Fig 2. lncRNAs are differentially and specifically expressed across hESCs, definitive endoderm, and early mesoderm.

(A) Heatmap showing the expression, standardized per sample (column z-score) for the 10,000 most highly expressed protein-coding genes (left) and all 8,190 lncRNA genes with a minimum gene tpm of 0.1 in at least 1 sample (right). Genes (rows) and samples (columns) are hierarchically clustered using the correlation as the distance metric. (B) Average expression in each lineage of lineage marker genes POU5F1 (OCT4), NANOG, EOMES, GATA6, and T. Gray bars correspond to 90% confidence intervals, calculated across 2 biological replicates. (C) Top 10 gene ontology terms significantly enriched in either endoderm (top) or mesoderm (bottom) compared to undifferentiated hESCs. Size of dots is inversely proportional to the Bonferroni-corrected p-value; all plotted terms have p-values < 0.05. (D) Count of transcripts expressed at a minimum of 0.1 tpm in either hESCs, endoderm, or mesoderm, broken up into either protein-coding genes (blue) or lncRNAs (red).
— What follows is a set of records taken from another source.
Lemma cleanupAIResponse_clean_message_witness :
  cleanupAIResponse "fix(test): resolve issues" = "fix(test): resolve issues".
Proof.
  apply cleanupAIResponse_clean_message; vm_compute; try reflexivity.
  lia.
Defined.

End Cleanup.
(** * Trinity: the per-document position tracker and the multi-source executors

    A shallow embedding of [docwordspace.h] (class [Trinity::DocWordsSpace])
    and of [exec.h] (the collection overload of [exec_query] and
    [exec_query_par]), with the properties the design document states
    about them.

    Conventions.
    - Unsigned machine integers are values of [Z]; where the source does
      arithmetic on them the wrap-around is written with [wrap16] or
      [wrap32].
    - [positions] is a raw [calloc]ed block: it is a [list position], and an
      access outside the block (undefined behaviour in C++) makes the
      operation return [None].
    - Loops that are not structurally recursive take a [fuel] argument and
      return [None] when it runs out; the theorems give the fuel that is
      enough. *)

From stdpp Require Import base decidable numbers option list list_numbers gmap.

Local Open Scope Z_scope.

(** ** Machine integers *)

Definition UINT16_MAX : Z := 65535.

Definition wrap16 (x : Z) : Z := x mod 65536.

Definition wrap32 (x : Z) : Z := x mod 4294967296.

(** ** DocWordsSpace *)

Module DocWordsSpace.

(** [struct position { uint16_t docSeq; exec_term_id_t termID; }].
    [exec_term_id_t] is a 16-bit unsigned integer (the [static_assert] of the
    alternative [test] says so). *)
Record position : Type := mkPosition { docSeq : Z; termID : Z }.

(** What [calloc] and [memset(_, 0, _)] leave in a slot. *)
Definition zero_position : position := mkPosition 0 0.

(** The object: the block [positions], [maxPos] and [curSeq]. *)
Record t : Type := mkSpace { positions : list position; maxPos : Z; curSeq : Z }.

(** Modelled from the spec: the macro [require] of the header [common.h],
    which is not among the sources at hand.  The constructor "fails" when
    the condition it passes to [require] is false; otherwise the
    construction goes on. *)
Definition require {A : Type} (cond : Prop) `{Decision cond} (x : A) : option A :=
  if decide cond then Some x else None.

(** [positions[pos]] as an rvalue.  [tokenpos_t] is an unsigned integer. *)
Definition load (l : list position) (pos : Z) : option position :=
  if decide (0 <= pos) then l !! Z.to_nat pos else None.

(** [positions[pos] = x]. *)
Definition store (l : list position) (pos : Z) (x : position) : option (list position) :=
  if decide (0 <= pos < Z.of_nat (length l)) then Some (<[Z.to_nat pos := x]> l) else None.

(** [memset(positions, 0, sizeof(position) * cnt)]. *)
Definition memset0 (l : list position) (cnt : Z) : option (list position) :=
  if decide (0 <= cnt <= Z.of_nat (length l))
  then Some (replicate (Z.to_nat cnt) zero_position ++ drop (Z.to_nat cnt) l)
  else None.

(** [void reset()]. *)
Definition reset (s : t) : option t :=
  if decide (curSeq s = UINT16_MAX) then
    l ← memset0 (positions s) (wrap32 (maxPos s + 1));
    Some (mkSpace l (maxPos s) 1)
  else
    Some (mkSpace (positions s) (maxPos s) (wrap16 (curSeq s + 1))).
The lncRNAs are further classified based on their genomic proximity to other transcripts, as outlined in the schematic to the left. (E) Volcano plots showing the log2 expression fold-change between endoderm and hESCs (left) and mesoderm and hESCs (right) for all lncRNA transcripts. Horizontal lines define a q-value cut-off of 0.05. (F) Tissue-specificity of genes calculated across hESCs, endoderm, and mesoderm, for all lncRNA genes (top) and all mRNA genes (bottom) as well as a set of curated human transcription factors (middle) from Lambert et al. [44]. Gene-level tpms were used.